*WORK INSTRUCTIONS*
From the entries that follow, reproduce exactly and only the lines from the line with "intros Hn. destruct" to the line with "c) c) as Hc.", endpoints included.
── RECORDED INFORMATION ──
(* ===== verification/Ctl.v ===== *)
(** * Ctl: the control program

    Models src/ifconfigctl/ifconfigctl.c and the keyword table of
    src/ifconfigctl/ifconfigctl.h.  The program finds its command with
    bsearch(3), connects to the control socket, queues at most one message and
    writes it out.  The option loop of main(), which only chooses the path of
    the socket, is left out; [argv] is what follows the options, and argv[argc]
    is NULL. *)
From coqutil Require Import Byte.
From stdpp Require Import base list strings.
From Stdlib Require Import Ascii.
From S2P Require Import Prelude CString CNum ImsgBuffer Imsg Channel Engine EngineProps.

(** ** Keywords *)

Definition K_NULL : Z := 0.
Definition K_MONITOR : Z := 1.
Definition K_SHOW : Z := 2.
Definition K_USE_ETH : Z := 3.
Definition K_USE_NET : Z := 4.
Definition K_USE_WLAN : Z := 5.

Record keytab := mk_key { kt_cp : string; kt_i : Z }.

Definition keywords : list keytab :=
  [mk_key "monitor" K_MONITOR; mk_key "show" K_SHOW; mk_key "uselan" K_USE_ETH;
   mk_key "usenet" K_USE_NET; mk_key "usewlan" K_USE_WLAN].

(** strcmp(3) on the key and the word of a row. *)
Definition keycmp (key : string) (kt : keytab) : Z := str_compare key (kt_cp kt).

(** [None] when the search does not end, which [keyword_spec] excludes. *)
Definition keyword (cp : string) : option Z :=
  r ← bsearch (λ i, from_option (keycmp cp) 0 (keywords !! i)) (length keywords);
  match r with
  | None => Some K_NULL
  | Some i => kt_i <$> keywords !! i
  end.

(** ** main() *)

(** The array name[] after strncpy(3). *)
Definition name_array (s : string) : option (list byte) :=
  map byte_of_ascii <$> strncpy_copy (bytes s ++ [NUL]) (Z.to_nat MAX_NETWORK_NAME_SIZE).

(** imsgflag and name[], which only one command sets. *)
Definition parse_command (argv : list string) : CM cenv (Z * list byte) :=
  match argv with
  | [] => stopM (SExit 1)
  | w :: argv =>
      match keyword w with
      | None => stopM SFuel
      | Some k =>
          if k =? K_MONITOR then mret (IMSG_IFCONFIGD_MONITOR, [])
          else if k =? K_SHOW then mret (IMSG_SHOW_NETWORKS, [])
          else if k =? K_USE_ETH then
            match argv with
            | [] => stopM SUndef
            | s :: _ =>
                match name_array s with
                | Some name => mret (IMSG_USE_ETHERNET, name)
                | None => stopM SUndef
                end
            end
          else if k =? K_USE_NET then mret (IMSG_USE_NETWORKS, [])
          else if k =? K_USE_WLAN then mret (IMSG_USE_WIRELESS, [])
          else stopM (SExit 1)
      end
  end.

(** The second switch; the result of imsg_compose() is not looked at. *)
Definition compose_command (ib : imsgbuf) (imsgflag : Z) (name : list byte) : CM cenv imsgbuf :=
  if imsgflag =? IMSG_USE_ETHERNET then
    '(_, ib) ← imsg_compose ib IMSG_USE_ETHERNET 0 0 (-1) name MAX_NETWORK_NAME_SIZE; mret ib
  else if imsgflag =? IMSG_IFCONFIGD_MONITOR then
    '(_, ib) ← imsg_compose ib IMSG_IFCONFIGD_MONITOR 0 0 (-1) [] 0; mret ib
  else mret ib.

(** [answers] are the kernel's answers to the successive calls. *)
Fixpoint write_loop (answers : list sysret) (ib : imsgbuf) : CM cenv imsgbuf :=
  if m_queued (i_w ib) =? 0 then mret ib else
  match answers with
  | [] => stopM SFuel
  | r :: answers =>
      '(z, w) ← msgbuf_write r (i_w ib);
      if z <? 0 then stopM (SExit 1) else write_loop answers (set_w ib w)
  end.

(** [sock] is the answer to socket(2), [conn] whether connect(2) succeeds. *)
Definition ctl_main (argv : list string) (sock : option Z) (conn : bool) (pid : Z)
    (answers : list sysret) : CM cenv Z :=
  '(imsgflag, name) ← parse_command argv;
  match sock with
  | None => stopM (SExit 1)
  | Some ctl_sock =>
      if negb conn then stopM (SExit 1)
      else
        ib ← compose_command (imsg_init ctl_sock pid) imsgflag name;
        _ ← write_loop answers ib;
        close ctl_sock;; mret 0
  end.

(** ** Keywords are found *)

Definition key_words : list string := kt_cp <$> keywords.

Lemma keywords_sorted : words_sorted key_words.
Proof. apply words_sorted_check; [repeat constructor|reflexivity]. Qed.

(** The search finds the row of a word, and only its row. *)
Lemma keyword_spec cp k :
  no_nul cp →
  keyword cp = Some k ↔ (mk_key cp k ∈ keywords ∨ ((cp ∉ key_words) ∧ k = K_NULL)).
Proof.
  intros Hn. unfold keyword, keycmp.
  destruct (bsearch_table kt_cp keywords cp Hn keywords_sorted) as (r & -> & Hr). simpl.
  destruct r as [i|].
  - destruct Hr as ([w v] & Hi & E). simpl in E. subst w. rewrite Hi. simpl.
    pose proof (list_elem_of_lookup_2 _ _ _ Hi) as Hin. split; [by intros [= <-]; left|].
    intros [Hin'|[Hnin _]].
    + by injection (table_unique kt_cp keywords _ _ keywords_sorted Hin' Hin eq_refl) as ->.
    + destruct Hnin. apply list_elem_of_fmap. by exists (mk_key cp v).
  - split; [intros [= <-]; by right|]. intros [Hin|[_ ->]]; [|done].
    destruct Hr. apply list_elem_of_fmap. by exists (mk_key cp k).
Qed.

(** ** What the commands send *)

(** A name as it is sent: cut or padded to the size of the array. *)
Definition name64 (s : string) : list byte :=
  map byte_of_ascii (bytes (stake 64 s) ++ repeat NUL (64 - String.length s)).

(** The type and the data of the messages of a command. *)
Definition request (argv : list string) : option (list (Z * list byte)) :=
  match argv with
  | [] => None
  | w :: argv =>
      if bool_decide (w = "monitor") then Some [(IMSG_IFCONFIGD_MONITOR, [])]
      else if bool_decide (w = "uselan") then
        match argv with s :: _ => Some [(IMSG_USE_ETHERNET, name64 s)] | [] => None end
      else if bool_decide (w ∈ ["show"; "usenet"; "usewlan"]) then Some [] else None
  end.

Lemma Zlen_name64 s : Zlen (name64 s) = 64.
Proof.
  unfold name64, Zlen. rewrite length_map, length_app, repeat_length. unfold stake, bytes at 1.
  rewrite String.list_ascii_of_string_of_list_ascii, length_take, length_bytes. lia.
Qed.

Lemma keyword_other w : no_nul w → w ∉ key_words → keyword w = Some K_NULL.
Proof. intros Hn Hw. apply keyword_spec; auto. Qed.

Lemma name_array_name64 s : no_nul s → name_array s = Some (name64 s).
Proof.
  intros Hn. unfold name_array. rewrite (strncpy_copy_string _ s); [done|].
  split; [done|by exists []].
Qed.

Lemma parse_command_spec argv c :
  Forall no_nul argv →
  match request argv with
  | Some rs => ∃ flag name, parse_command argv c = (Ok (flag, name), c)
      ∧ (rs = [(flag, name)] ∧ (flag = IMSG_USE_ETHERNET ∧ Zlen name = 64
                                ∨ flag = IMSG_IFCONFIGD_MONITOR ∧ name = [])
         ∨ rs = [] ∧ flag ≠ IMSG_USE_ETHERNET ∧ flag ≠ IMSG_IFCONFIGD_MONITOR)
  | None => parse_command argv c = (Stop (if bool_decide (argv = ["uselan"]) then SUndef else SExit 1), c)
  end.
Proof.
  intros Hn. destruct argv as [|w argv]; [done|].
  apply list.Forall_cons in Hn as [Hw Hn]. unfold request, parse_command.
  remember (bool_decide (w :: argv = ["uselan"])) as b eqn:Eb.
  assert (w ≠ "uselan" → b = false) as Hb by (intros; subst b; apply bool_decide_false; by intros [= ->]).
  assert (w = "uselan" → argv = [] → b = true) as Hb' by (intros -> ->; by subst b).
  clear Eb. repeat case_bool_decide; try subst w.
  - change (keyword "monitor") with (Some K_MONITOR). eexists _, _. split; [done|]. left. auto.
  - change (keyword "uselan") with (Some K_USE_ETH). destruct argv as [|s argv]; [by rewrite Hb'|].
    apply list.Forall_cons in Hn as [Hs _]. cbn -[name_array name64]. rewrite name_array_name64 by done.
    eexists _, _. split; [done|]. left. auto using Zlen_name64.
  - lazymatch goal with H : w ∈ _ |- _ => rename H into Hin end.
    repeat (apply elem_of_cons in Hin as [->|Hin]; [by eexists _, _; split; [done|right]|]).
    by apply not_elem_of_nil in Hin.
  - rewrite keyword_other; [by rewrite Hb|done|]. unfold key_words. simpl.
    rewrite !elem_of_cons in *. intuition.
Qed.

Lemma compose_command_spec fd pid flag name c rs :
  alloc_never_fails c →
  (rs = [(flag, name)] ∧ (flag = IMSG_USE_ETHERNET ∧ Zlen name = 64
                          ∨ flag = IMSG_IFCONFIGD_MONITOR ∧ name = [])
   ∨ rs = [] ∧ flag ≠ IMSG_USE_ETHERNET ∧ flag ≠ IMSG_IFCONFIGD_MONITOR) →
  wp (compose_command (imsg_init fd pid) flag name)
     (λ ib c', queues (imsg_init fd pid) (map (to_parent pid) rs) ib
               ∧ ce_closed c' = ce_closed c) c.
Proof.
  intros Ha H. unfold compose_command.
  assert (∀ type data n, 0 ≤ type < 2 ^ 16 → n = Zlen data → n ≤ 64 →
    wp ('(_, ib) ← imsg_compose (imsg_init fd pid) type 0 0 (-1) data n; mret ib)
     (λ ib c', queues (imsg_init fd pid) [to_parent pid (type, data)] ib
               ∧ ce_closed c' = ce_closed c) c) as Hc.
  { intros type data n Ht -> Hn. pose proof (Zlen_nonneg data).
    destruct (compose_queues (imsg_init fd pid) type data (Zlen data) c)
      as (z & ib & c' & E & Hcl & [(-> & Hq & _)|(_ & _ & Hna)]);
      [done|lia|unfold IMSG_HEADER_SIZE, MAX_IMSGSIZE; lia| |done].
    apply wp_bind. eapply wp_intro; [exact E|]. apply wp_ret. split; [|done].
    unfold Ztake, Zlen in Hq. rewrite Nat2Z.id, take_ge in Hq by done. exact Hq. }
  destruct H as [(-> & [[-> Hl]|[-> ->]])|(-> & Hu & Hm)].
  - by apply Hc.
  - by apply Hc.
  - rewrite (proj2 (Z.eqb_neq _ _) Hu), (proj2 (Z.eqb_neq _ _) Hm). apply wp_ret. by repeat constructor.
Qed.

Lemma stream_nil mb : msgbuf_wf mb → stream mb = [] → m_queued mb = 0.
Proof.
  intros [Hf ->] Hs. destruct (m_bufs mb) as [|b bs] eqn:E; [done|].
  apply list.Forall_cons in Hf as [[Hb Hl] _]. pose proof (Zlen_iov b Hb) as Hi.
  unfold stream in Hs. rewrite E in Hs. simpl in Hs. apply app_eq_nil in Hs as [Hs _].
  rewrite Hs in Hi. change (Zlen (@nil byte)) with 0 in Hi. lia.
Qed.

(** A kernel that takes all of one message empties the queue. *)
Lemma write_loop_one ib b c :
  m_bufs (i_w ib) = [b] → msgbuf_wf (i_w ib) →
  wp (write_loop [SysOk (Zlen (iov b))] ib) (λ _ _, True) c.
Proof.
  intros Hb Hwf. pose proof Hwf as [Hf Hq]. rewrite Hb in Hf, Hq.
  apply list.Forall_cons in Hf as [[Hw Hlive] _]. pose proof (Zlen_iov b Hw) as Hi.
  assert (stream (i_w ib) = iov b) as Hs by (unfold stream; rewrite Hb; simpl; by rewrite app_nil_r).
  cbn [write_loop]. rewrite Hq. change (u32 (Zlen [b]) =? 0) with false. cbv iota.
  destruct (msgbuf_write_spec (i_w ib) (SysOk (Zlen (iov b))) c Hwf) as (w & c' & E & Hw' & _ & _ & _ & Hs').
  { simpl. rewrite Hb. simpl. destruct Hw as (_ & ? & ? & ?).
    destruct (b_fd b =? -1); simpl; rewrite app_nil_r; lia. }
  apply wp_bind. eapply wp_intro; [exact E|]. cbn [write_result].
  rewrite (proj2 (Z.eqb_neq (Zlen (iov b)) 0)) by lia. cbn [Z.ltb Z.compare write_loop i_w set_w].
  rewrite stream_nil; [done|done|]. rewrite Hs', Hs. apply Zdrop_all. simpl. lia.
Qed.

Lemma write_loop_spec fd pid ms ib c :
  queues (imsg_init fd pid) ms ib → (length ms ≤ 1)%nat →
  wp (write_loop [SysOk (Zlen (wire ms))] ib) (λ _ _, True) c.
Proof.
  intros Hq Hl.
  destruct (queues_spec _ _ _ Hq) as ([Hwf _] & _); [split; [split; [constructor|done]|done]|].
  inversion Hq as [Hn|ms' ib' m b Hq' Hm Hlive Hr Hfd Hi Hms]; subst; [by apply wp_ret|].
  destruct ms' as [|? ?]; [|rewrite length_app in Hl; simpl in Hl; lia].
  inversion Hq' as [|ms'' ? ? ? ? ? ? ? ? ? E]; [|by destruct ms'']. subst ib'.
  assert (wire ([] ++ [m]) = iov b) as -> by (unfold wire; simpl; by rewrite app_nil_r).
  by apply write_loop_one.
Qed.

(** C25. What ifconfigctl(8) sends: one message for the commands monitor and
    uselan, the second with the name cut or padded to sixty-four bytes, and
    nothing for show, usenet and usewlan, after which it reports success all the
    same; any other word ends it with status 1 before it connects, and uselan
    without a name copies from a null pointer.  The commands of the manual,
    reload and use, are among the other words. *)
Theorem ctl_sends argv fd pid c :
  Forall no_nul argv → alloc_never_fails c →
  (match request argv with
  | Some rs =>
      let ms := map (to_parent pid) rs in
      ∃ ib c1 c',
        ('(flag, name) ← parse_command argv; compose_command (imsg_init fd pid) flag name) c
          = (Ok ib, c1)
        ∧ queues (imsg_init fd pid) ms ib
        ∧ ctl_main argv (Some fd) true pid [SysOk (Zlen (wire ms))] c = (Ok 0, c')
  | None =>
      ctl_main argv (Some fd) true pid [] c
      = (Stop (if bool_decide (argv = ["uselan"]) then SUndef else SExit 1), c)
  end)
  ∧ ∀ w rest, w ∈ ["reload"; "use"] → argv = w :: rest →
      ctl_main argv (Some fd) true pid [] c = (Stop (SExit 1), c).
Proof.
  intros Hn Ha. pose proof (parse_command_spec argv c Hn) as H. split.
  2: { intros w rest Hw ->. assert (request (w :: rest) = None ∧ w ≠ "uselan") as [Hr Hu]
         by by repeat (apply elem_of_cons in Hw as [->|Hw]; [done|]); apply not_elem_of_nil in Hw.
       rewrite Hr, bool_decide_false in H by (by intros [= ->]). by apply bind_stop. }
  unfold ctl_main. destruct (request argv) as [rs|]; [|by apply bind_stop].
  destruct H as (flag & name & E & Hrs). rewrite !(bind_ok _ _ _ _ _ E). cbv beta iota.
  destruct (wp_elim _ _ _ (compose_command_spec fd pid flag name c rs Ha Hrs)) as (ib & c1 & Ec & Hq & _).
  destruct (wp_elim _ _ _ (write_loop_spec fd pid _ ib c1 Hq ltac:(
    rewrite length_map; destruct Hrs as [(-> & _)|(-> & _)]; simpl; lia))) as (ib' & c2 & Ew & _).
  eexists ib, c1, _. split_and!; [done..|].
  cbv beta iota. cbn [negb]. rewrite (bind_ok _ _ _ _ _ Ec), (bind_ok _ _ _ _ _ Ew). done.
Qed.

Lemma ctl_sends_witness :
  ∃ ib c1 c',
    ('(flag, name) ← parse_command ["uselan"; "office"]; compose_command (imsg_init 3 200) flag name)
      (mk_cenv [] 0 []) = (Ok ib, c1)
    ∧ queues (imsg_init 3 200) [to_parent 200 (IMSG_USE_ETHERNET, name64 "office")] ib
    ∧ ctl_main ["uselan"; "office"] (Some 3) true 200 [SysOk 80] (mk_cenv [] 0 []) = (Ok 0, c').
Proof. apply (ctl_sends ["uselan"; "office"] 3 200 (mk_cenv [] 0 [])); repeat constructor. Defined.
───
*THE ANSWER*
  intros Hn. destruct argv as [|w argv]; [done|].
  apply list.Forall_cons in Hn as [Hw Hn]. unfold request, parse_command.
  remember (bool_decide (w :: argv = ["uselan"])) as b eqn:Eb.
  assert (w ≠ "uselan" → b = false) as Hb by (intros; subst b; apply bool_decide_false; by intros [= ->]).
  assert (w = "uselan" → argv = [] → b = true) as Hb' by (intros -> ->; by subst b).
  clear Eb. repeat case_bool_decide; try subst w.
  - change (keyword "monitor") with (Some K_MONITOR). eexists _, _. split; [done|]. left. auto.
  - change (keyword "uselan") with (Some K_USE_ETH). destruct argv as [|s argv]; [by rewrite Hb'|].
    apply list.Forall_cons in Hn as [Hs _]. cbn -[name_array name64]. rewrite name_array_name64 by done.
    eexists _, _. split; [done|]. left. auto using Zlen_name64.
  - lazymatch goal with H : w ∈ _ |- _ => rename H into Hin end.
    repeat (apply elem_of_cons in Hin as [->|Hin]; [by eexists _, _; split; [done|right]|]).
    by apply not_elem_of_nil in Hin.
  - rewrite keyword_other; [by rewrite Hb|done|]. unfold key_words. simpl.
    rewrite !elem_of_cons in *. intuition.
Qed.

Lemma compose_command_spec fd pid flag name c rs :
  alloc_never_fails c →
  (rs = [(flag, name)] ∧ (flag = IMSG_USE_ETHERNET ∧ Zlen name = 64
                          ∨ flag = IMSG_IFCONFIGD_MONITOR ∧ name = [])
   ∨ rs = [] ∧ flag ≠ IMSG_USE_ETHERNET ∧ flag ≠ IMSG_IFCONFIGD_MONITOR) →
  wp (compose_command (imsg_init fd pid) flag name)
     (λ ib c', queues (imsg_init fd pid) (map (to_parent pid) rs) ib
               ∧ ce_closed c' = ce_closed c) c.
Proof.
  intros Ha H. unfold compose_command.
  assert (∀ type data n, 0 ≤ type < 2 ^ 16 → n = Zlen data → n ≤ 64 →
    wp ('(_, ib) ← imsg_compose (imsg_init fd pid) type 0 0 (-1) data n; mret ib)
     (λ ib c', queues (imsg_init fd pid) [to_parent pid (type, data)] ib
               ∧ ce_closed c' = ce_closed c) c) as Hc.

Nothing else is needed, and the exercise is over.